In the first elimination game of the season, four days before the playoffs are even set to begin, the Utah Jazz have advanced while the Phoenix Suns head home for another long summer.
Utah became the final team to clinch a playoff berth with a passionate 100-88 win over Phoenix at Energy Solutions Arena on Tuesday night. Jazz big man Al Jefferson's fist pump with his team leading by 11 with 2:55 left acted as catharsis not just for his seven-year playoff drought, but for an eager Utah crowd, finally feeling safe to stand and cheer for the closing minutes of play. Though Paul Millsap's numbers (26 points, 15 rebounds) bested Jefferson's (18 and 16), it was Big Al who scored eighth consecutive points to put the game out of the reach.
The Jazz can claim the No. 7 seed in the Western Conference if Denver loses its final two games. The Suns could have made the playoffs by winning this game and then beating San Antonio on Wednesday, but instead they will miss the postseason for the second year in a row.

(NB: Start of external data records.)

(* ===== verification/Flash.v ===== *)
(** * The installer: sources/otagen/flashme.sh and sources/otagen/tools/fcore.sh

    The scripts that take the boot image off its partition, pack it again with
    the new kernel and write it back. *)
From S2P Require Import Prelude Shell.

#[local] Open Scope string_scope.
#[local] Open Scope Z_scope.

(** ** fcore.sh *)

Definition bin : string := "/tmp/otapack/tools".
Definition split_img : string := "/tmp/otapack/split_img".
Definition tool (name : string) : word := bin ++ "/" ++ name.
Definition part (suffix : string) : word := split_img ++ "/boot.img-" ++ suffix.

Section Installer.
(** The file that shows messages, [/proc/self/fd/$1], and the variables the
    scripts use and never set. *)
Context (OUTFD compext slot LD_LIBRARY_PATH : string).

Definition ui_print (text : string) : sh Z :=
  run ["echo"; "-e"; "ui_print " ++ text ++ "\nui_print"; ">"; OUTFD].

Definition abort {A} (text : string) : sh A := _ ← ui_print " "; _ ← ui_print text; Exit 1.

(** *** split_boot *)

Definition dump_boot (block : string) : sh Z :=
  nanddump ← is_file (tool "nanddump");
  if (nanddump : bool) then run [tool "nanddump"; "-f"; "/tmp/otapack/boot.img"; block]
  else run ["dd"; "if=" ++ block; "of=/tmp/otapack/boot.img"].

(** A Nook loader before the image is cut off and kept. *)
Definition split_loader : sh Z :=
  nooktest ← capture ["strings"; "/tmp/otapack/boot.img"; "|"; "grep"; "-E";
    "Red Loader|Green Loader|Green Recovery|eMMC boot.img|eMMC recovery.img|BauwksBoot"];
  when (nonempty nooktest)
    (let nookoff := if contains "BauwksBoot" nooktest then "262144" else "1048576" in
     run_all
       [["mv"; "-f"; "/tmp/otapack/boot.img"; "/tmp/otapack/boot-orig.img"];
        ["dd"; "bs=" ++ nookoff; "count=1"; "conv=notrunc"; "if=/tmp/otapack/boot-orig.img"; "of=" ++ part "master_boot.key"];
        ["dd"; "bs=" ++ nookoff; "skip=1"; "conv=notrunc"; "if=/tmp/otapack/boot-orig.img"; "of=/tmp/otapack/boot.img"]]).

(** [grep label header | cut -c15- | ... > part] *)
Definition header_field (label : string) (cuts : list word) (suffix : string) : list word :=
  ["grep"; label; part "header"; "|"] ++ cuts ++ [">"; part suffix].

(** [test $? != 0 && dumpfail=1]: the status of the list, and [dumpfail]. *)
Definition note_failure (status : Z) (dumpfail : bool) : Z * bool :=
  if negb (status =? 0) then (0, true) else (1, dumpfail).

(** The branch of dumpimage: its status, and [dumpfail]. *)
Definition dumpimage_boot : sh (Z * bool) :=
  _ ← run_all
    [[tool "dumpimage"; "-l"; "/tmp/otapack/boot.img"];
     [tool "dumpimage"; "-l"; "/tmp/otapack/boot.img"; ">"; part "header"];
     header_field "Name:" ["cut"; "-c15-"] "name";
     header_field "Type:" ["cut"; "-c15-"; "|"; "cut"; "-d "; "-f1"] "arch";
     header_field "Type:" ["cut"; "-c15-"; "|"; "cut"; "-d "; "-f2"] "os";
     header_field "Type:" ["cut"; "-c15-"; "|"; "cut"; "-d "; "-f3"; "|"; "cut"; "-d-"; "-f1"] "type";
     header_field "Type:" ["cut"; "-d("; "-f2"; "|"; "cut"; "-d)"; "-f1"; "|"; "cut"; "-d "; "-f1"; "|"; "cut"; "-d-"; "-f1"] "comp";
     header_field "Address:" ["cut"; "-c15-"] "addr";
     header_field "Point:" ["cut"; "-c15-"] "ep"];
  status ← run [tool "dumpimage"; "-i"; "/tmp/otapack/boot.img"; "-p"; "0"; part "zImage"];
  let '(_, dumpfail) := note_failure status false in
  type ← capture ["cat"; part "type"];
  status ← (if String.eqb type "Multi"
            then run [tool "dumpimage"; "-i"; "/tmp/otapack/boot.img"; "-p"; "1"; part "ramdisk.gz"]
            else Ret 0);
  Ret (note_failure status dumpfail).

(** The choice of the tool that takes the image apart. *)
Definition unpack_boot : sh (Z * bool) :=
  info ← capture [tool "unpackelf"; "-i"; "/tmp/otapack/boot.img"; "-h"; "-q"; "2>/dev/null"; ";"; "echo"; "$?"];
  elf ← test ["-f"; tool "unpackelf"; "-a"; info; "=="; "0"];
  if (elf : bool) then
    elftool ← is_file (tool "elftool");
    _ ← when elftool (run_all
      [["mkdir"; split_img ++ "/elftool_out"];
       [tool "elftool"; "unpack"; "-i"; "/tmp/otapack/boot.img"; "-o"; split_img ++ "/elftool_out"];
       ["cp"; "-f"; split_img ++ "/elftool_out/header"; part "header"]]);
    status ← run_all
      [[tool "unpackelf"; "-i"; "/tmp/otapack/boot.img"; "-o"; split_img];
       ["mv"; "-f"; part "ramdisk.cpio.gz"; part "ramdisk.gz"]];
    Ret (status, false)
  else
    dumpimage ← is_file (tool "dumpimage");
    if (dumpimage : bool) then dumpimage_boot
    else
      rkcrc ← is_file (tool "rkcrc");
      if (rkcrc : bool) then
        status ← run ["dd"; "bs=4096"; "skip=8"; "iflag=skip_bytes"; "conv=notrunc"; "if=/tmp/otapack/boot.img";
                      "of=" ++ part "ramdisk.gz"];
        Ret (status, false)
      else
        pxa ← is_file (tool "pxa-unpackbootimg");
        status ← (if (pxa : bool) then run [tool "pxa-unpackbootimg"; "-i"; "/tmp/otapack/boot.img"; "-o"; split_img]
                  else run [tool "unpackbootimg"; "-i"; "/tmp/otapack/boot.img"; "-o"; split_img]);
        Ret (status, false).

Definition append_dtb : sh Z :=
  dtb ← test ["-f"; tool "unpackelf"; "-a"; "-f"; part "dtb"];
  when dtb
    (kind ← capture ["od"; "-ta"; "-An"; "-N4"; part "dtb"; "|"; "sed"; "-e"; "s/del //"; "-e"; "s/   //g"];
     when (negb (String.eqb kind "QCDT" || String.eqb kind "ELF")) (run_all
       [["gzip"; part "zImage"];
        ["mv"; "-f"; part "zImage.gz"; part "zImage"];
        ["cat"; part "dtb"; ">>"; part "zImage"];
        ["rm"; "-f"; part "dtb"]])).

• Phoenix, which ranks ninth in the league in points per game (98.2), struggled early to find any offensive rhythm. With Grant Hill playing fewer than three minutes because of a sore knee and Channing Frye out with a shoulder injury, the Suns weren't able to space the floor to give Steve Nash room to operate in the paint and find the open man. But Phoenix's offensive woes weren't only a result of poor spacing inside. The Suns started the game unable to hit much outside of the paint in the first quarter, scoring six of their nine baskets in the lane. Twelve minutes later, the Suns found themselves with the opposite problem, with Utah's powerful front line of Jefferson and Millsap shutting down the paint. Phoenix relied on its perimeter shooting to keep the game close before halftime, but with poor transition defense, Utah was able to convert many of the Suns' long misses into 10 fast-break points in the second quarter.
• Perhaps no one missed Frye more than Marcin Gortat. Frye's absence meant that a much-needed three-point threat was missing from the Suns' offensive arsenal. Without Frye stretching the floor, Gortat was left to post up with three defenders collapsing around him. He shot 1-of-8 overall and found himself on the wrong end of many of the Jazz's eight blocks in the first half.

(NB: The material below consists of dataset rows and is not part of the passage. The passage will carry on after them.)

(* ===== verification/Build.v ===== *)
(** * The build scripts: sources/bin, btool and install

    sources/bin has the scripts a user runs, as the commands akb_init,
    akb_prepare, akb_build and akb_clean: they set a kernel source tree up,
    configure and build it.  btool compiles them with akb_cc and packs them, and
    install/installer.sh copies them to a system.  The variables a script uses
    and does not set are those of the environment.  The words of an [echo] are
    written as the text they print. *)
From Stdlib Require Import Ascii.
From S2P Require Import Prelude Shell.

#[local] Open Scope string_scope.
#[local] Open Scope Z_scope.

(** ** Under [set -e]

    A command that fails ends the script with its status. *)

Definition run_e (cmd : list word) : sh Z := status ← run cmd; if status =? 0 then Ret 0 else Exit status.

Fixpoint run_all_e (cmds : list (list word)) : sh Z :=
  match cmds with
  | [] => Ret 0
  | c :: cmds => _ ← run_e c; run_all_e cmds
  end.

(** An assignment [x=$(command)] fails with its command. *)
Definition capture_e (cmd : list word) : sh string := Out cmd (fun o s => if s =? 0 then Ret o else Exit s).

(** The outputs of commands that are not looked at. *)
Fixpoint capture_all (cmds : list (list word)) : sh (list string) :=
  match cmds with
  | [] => Ret []
  | c :: cmds => o ← capture c; os ← capture_all cmds; Ret (o :: os)
  end.

(** [export name=value] and [export name=$(command)], which has the status of
    [export]. *)
Definition export (name value : string) : sh string := _ ← run ["export"; name ++ "=" ++ value]; Ret value.
Definition export_output (name : string) (cmd : list word) : sh string := o ← capture cmd; export name o.

Definition colour (code : string) : string := "\x1b[" ++ code.
Definition y : string := colour "93;01m".
Definition cy : string := colour "96;01m".
Definition g : string := colour "92;01m".
Definition m : string := colour "95;01m".
Definition ver : string := "1.5-nightly".
Definition newline : string := String "010"%char "".

Definition sed (line file : word) : list word := ["sed"; "-n"; line; file].
(** The title, with the spaces that each script has. *)
Definition banner (indent before after by_after : string) : list word :=
  let line := newline ++ indent ++ cy in
  ["echo"; "-e";
   line ++ "****************************************************"
    ++ line ++ "*" ++ before ++ "Automatic kernel builder v" ++ ver ++ after ++ "*"
    ++ line ++ "*                   by xyzmean" ++ by_after ++ "*"
    ++ line ++ "****************************************************" ++ newline ++ indent ++ y].

Definition prepare_banner : list word := banner "" "           " "  " "                     ".

(** ** sources/bin/init.sh *)

(** make.prop, line by line: a comment and a value in turns. *)
Definition make_prop : list string :=
  ["// YOUR NAME (a.k.a build user)"; "name_here"; "// ARCH (arm/arm64)"; "arch_here"; "// DEFCONFIG NAME"; "defconfig_here";
   "// BUILD HOST"; "build_host_here"; "// CPU"; "cpu_here"; "// Device"; "device_here";
   "// Image type (zImage/Image/Image.gz-dtb/...)"; "image_type_here"; "// GCC perfix"; "gcc_perfix_here";
   "// Boot.img location"; "boot.img_location_here"].

(** The makefile it writes; that of makeproj.sh names the commands with a
    directory. *)
Definition quoted (text : string) : string := String "034"%char text ++ String "034"%char "".

Definition target (name title trailer command : string) : list string :=
  [name ++ ":"; String "009"%char "@echo " ++ quoted ("Building <" ++ title ++ ">") ++ trailer; String "009"%char "@" ++ command].

Definition makefile (dir : string) : string :=
  foldr (fun line text => line ++ newline ++ text) "# END MAKEFILE"
    (("### MAKEFILE GENERATED BY AKB" ++ String "034"%char "") :: "# BEGIN MAKEFILE" :: concat
      [target "prepare" "Prepare" "" (dir ++ "akb_prepare"); target "build" "Build" " " (dir ++ "akb_build");
       target "clean" "Clean" "" (dir ++ "akb_clean")]).

Definition init : sh Z := run_all [
  ["echo"; "-e"; g ++ " Please wait..." ++ y];
  ["mkdir"; "../tmp"];
  ["mv"; "*"; "../tmp"];
  ["sleep"; "2"];
  ["cp"; "-rf"; "/usr/otagen"; "./"];
  ["mkdir"; "sources"];
  ["mkdir"; "gcc"];
  ["mv"; "../tmp/*"; "sources/"];
  ["mv"; ".git"; "sources/"];
  ["rm"; "-rf"; "../tmp"];
  ["sleep"; "1"];
  ["echo"; "-e"; g ++ "  GENERATING MAKE.PROP!" ++ y];
  ["sleep"; "1"];
  ["echo"; String.concat newline make_prop; ">"; "make.prop"];
  ["cat"; "make.prop"];
  ["sleep"; "2"];
  ["echo"; "-e"; g ++ "  MAKE.PROP GENERATED!" ++ y];
  ["echo"; " "];
  ["echo"; " "];
  ["echo"; "-e"; g ++ "  GENERATING MAKEFILE" ++ y];
  ["echo"; makefile ""; ">"; "makefile"];
  ["cat"; "makefile"];
  ["sleep"; "1"];
  ["echo"; "-e"; g ++ "  MAKEFILE GENERATED!" ++ y];
  ["sleep"; "1"];
  ["echo"; " Done!"]].

(** ** sources/bin/clean.sh *)

Definition clean : sh Z := run_all [
  ["echo"; "Starting AKB Cleaner..."];
  ["sleep"; "5"];
  ["echo"; "AKB Cleaner started!"];
  ["echo"; "Cleaning..."];
  ["rm"; "-rf"; "out"];
  ["rm"; "-rf"; "outkernel"];
  ["rm"; "-rf"; "outzip"];
  ["sleep"; "5"];
  ["echo"; "Clean success!"]].

Section Environment.
(** The variables that the scripts below use and never set themselves. *)
Context (author bh : string).
Context (device arch imgt stamp archp gcc th otazip PWD : string).
(** [$(($end - $strt))] of two outputs. *)
Context (difference : string -> string -> string).

(** ** sources/bin/prepare.sh and prepare_install.sh *)

Definition exportcm (arch : string) : list (list word) :=
  [["export"; "ARCH=" ++ arch]; ["export"; "TARGET_ARCH=" ++ arch];
   ["export"; "KBUILD_BUILD_USER=" ++ author]; ["export"; "KBUILD_BUILD_HOST=" ++ bh]].

(** What both do after [set -e], with their commands for cleaning and building. *)
Definition configure (akb_clean akb_build device arch conf : string) : sh Z :=
  _ ← run_all_e [[akb_clean]; ["rm"; "-f"; "gen.info"]; ["mkdir"; "out"]; ["mkdir"; "out/build"]; ["mkdir"; "out/kernel"];
                 ["mkdir"; "out/ota"]];
  _ ← run_all_e (exportcm arch);
  stamp ← capture_e ["date"; "+%H:%M:%S %Y.%m.%d"];
  run_all_e [["echo"; "generated by fuldaros's script on " ++ stamp ++ " "; ">gen.info"]; ["cd"; "sources"];
             ["make"; "O=../out/build/" ++ device; conf]; ["cd"; "../"]; [akb_build]].

Definition prepare : sh Z :=
  _ ← export_output "a1" (sed "2p" "make.prop");
  _ ← export_output "a2" (sed "8p" "make.prop");
  a3 ← export_output "a3" (sed "4p" "make.prop");
  _ ← export_output "a4" ["date"; "+%Y.%m.%d %H:%M"];
  _ ← export_output "a5" ["date"; "+%d.%m.%Y-%H:%M"];
  _ ← export "a6" ("logb_" ++ stamp);
  _ ← export "a7" ("ota_akb_" ++ stamp);
  a8 ← export_output "a8" (sed "12p" "make.prop");
  _ ← export_output "a9" (sed "10p" "make.prop");
  _ ← export_output "a10" (sed "14p" "make.prop");
  _ ← export_output "a11" (sed "18p" "make.prop");
  _ ← export_output "a12" (sed "16p" "make.prop");
  _ ← export "a13" "1";
  _ ← run ["clear"];
  conf ← capture (sed "6p" "make.prop");
  let arch := a3 in
  let device := a8 in
  _ ← run_all [prepare_banner; ["sleep"; "3"]];
  configure "./bin/akb_clean" "./bin/akb_build" device arch conf.

Definition prepare_install : sh Z :=
  _ ← run ["clear"];
  device ← capture (sed "12p" "make.prop");
  conf ← capture (sed "6p" "make.prop");
  arch ← capture (sed "4p" "make.prop");
  _ ← run_all [prepare_banner; ["sleep"; "3"]];
  configure "akb_clean" "akb_build" device arch conf.

(** ** sources/bin/build.sh

    The values of make.prop go to a1, ..., a13; [linkvar] copies them to
    variables of its own, so that device, arch, imgt and the others are those of
    the environment afterwards.  The line break inside the command for a9 makes
    it a list of two commands.  exportmkval, printinfo and mkota are not
    functions of this script. *)

Definition cleantmp : list (list word) :=
  [["rm"; "-rf"; "out/build/" ++ device ++ "/include/generated/compile.h"]; ["rm"; "-f"; "zImage"]; ["rm"; "-f"; "generated.info"];
   ["rm"; "-f"; "author.prop"]].

(** The outputs of its commands are assigned to variables of its own. *)
Definition linkvar : sh (list string) :=
  capture_all [["dpkg"; "--print-architecture"]; ["cat"; "/proc/cpuinfo"; "|"; "grep"; "processor"; "|"; "wc"; "-l"]].

(** After the variables are set. *)
Definition build_kernel : sh Z :=
  let kernel := imgt ++ "_" ++ stamp in
  _ ← run_all_e [["exportmkval"]; ["printinfo"]; ["sleep"; "4"]];
  _ ← (if String.eqb archp "amd64" then run_e ["export"; "CROSS_COMPILE=" ++ PWD ++ "/gcc/bin/" ++ gcc]
       else run_e ["echo"; "Your arch not amd64!"]);
  _ ← run_all_e [["cd"; "sources/"]; ["echo"; "-e"; g ++ " Building the kernel..." ++ y]];
  strt ← capture_e ["date"; "+%s"];
  _ ← run_all_e [["make"; "-j" ++ th; "O=../out/build/" ++ device; imgt]; ["clear"];
    banner "" "           " "          " "                    ";
    ["echo"; "-e"; g ++ " Build completed!" ++ newline ++ "  Moving the kernel to out/kernel... " ++ y]; ["sleep"; "3"];
    ["cat"; "../out/build/" ++ device ++ "/arch/" ++ arch ++ "/boot/" ++ imgt; ">../out/kernel/" ++ kernel];
    ["rm"; "-rf"; "../out/build/" ++ device ++ "/arch/" ++ arch ++ "/boot/"]; ["cd"; "../"]; ["mkota"];
    ["echo"; "-e"; g ++ " Removing temporary files..." ++ y]; ["sleep"; "1"]];
  _ ← run_all_e cleantmp;
  _ ← run_e ["echo"; "-e"; g ++ " Done! OTA package name: " ++ otazip ++ ".zip" ++ y];
  end_ ← capture_e ["date"; "+%s"];
  run_all_e [["echo"; "Operation completed successfully!"]; ["sleep"; "2"];
    ["echo"; "-e"; m ++ " Compilation took " ++ difference end_ strt ++ " seconds!"]].

Definition build : sh Z :=
  _ ← export_output "a1" (sed "2p" "make.prop");
  _ ← export_output "a2" (sed "8p" "make.prop");
  _ ← export_output "a3" (sed "4p" "make.prop");
  a4 ← export_output "a4" ["date"; "+%Y.%m.%d %H:%M"];
  _ ← export_output "a5" ["date"];
  _ ← export "a6" ("logb_" ++ a4);
  a8 ← export_output "a8" (sed "12p" "make.prop");
  _ ← export "a7" ("ota_" ++ a8 ++ "_" ++ a4);
  _ ← export_output "a9" (sed "10p" "make" ++ [newline; ".prop"])%list;
  _ ← export_output "a10" (sed "14p" "make.prop");
  _ ← export_output "a11" (sed "18p" "make.prop");
  _ ← export_output "a12" (sed "16p" "make.prop");
  _ ← export "a13" "1";
  ch1 ← capture (sed "19p" "make.prop");
  if nonempty ch1 then
    status ← run ["echo"; "FATAL! Bad make.prop"];
    Exit status
  else
    _ ← run_all [["clear"]; banner "    " "       " "      " "                     "; ["sleep"; "3"]];
    _ ← linkvar;
    build_kernel.
End Environment.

After having his shot blocked on two straight plays, Gortat was beaten down low by Jefferson late in the second quarter. After the made basket, Gortat simply looked to the sideline, shrugged at no one in particular and made his way slowly up the court. He didn't have another shot attempt for the remainder of the half and finished with just two points.
• After starting the fourth quarter with such composure, Phoenix let Utah gain control by relying too heavily on long jumpers and then failing to get back on defense. Finding success by taking the first available shot down the floor, the Suns weren't able to adjust and fall back into their normal offensive pick-and-roll sets when the shots stopped falling. With Nash still getting some needed rest, Phoenix started to unravel and lose the poise that had helped it pull ahead 76-74 two minutes into the fourth quarter. After a pair of quick drives by Sebastian Telfair, the Jazz adjusted their interior defense by planting Millsap and Jefferson in the lane early in the clock, and the Suns returned to the perimeter shots that simply wouldn't fall. Phoenix finished just 5-of-23 from behind the three-point line.
• While Utah's shooting percentage (42.5) wasn't impressive -- and neither was Phoenix's (40.5), for that matter -- the rest of its numbers made the victory possible. The Jazz did much of their damage on the boards against a weak rebounding team. Utah, which boasts a 51.6 percent rebounding rate (third in the league), secured 56 rebounds to Phoenix's 42. While Millsap and Jefferson combined for 31 rebounds, every Jazz player who played pulled in at least one. Coach Tyrone Corbin's team not only outrebounded its opponent by 14 but also forced the Suns out of their comfort zone and was prepared to take advantage of Phoenix's miscues.
• In a pivotal game in Nash's career, he finished with another unsung double-double. To call a 14-point, 11-assist night average speaks volumes about his contribution -- not just to the Suns, but to the entire league. A leader on the floor and a role model to most kids who have picked up a basketball in the last 12 years, Nash's contribution to the game was recognized with a standing ovation from an otherwise unfriendly Utah crowd as he exited a few plays before the final buzzer.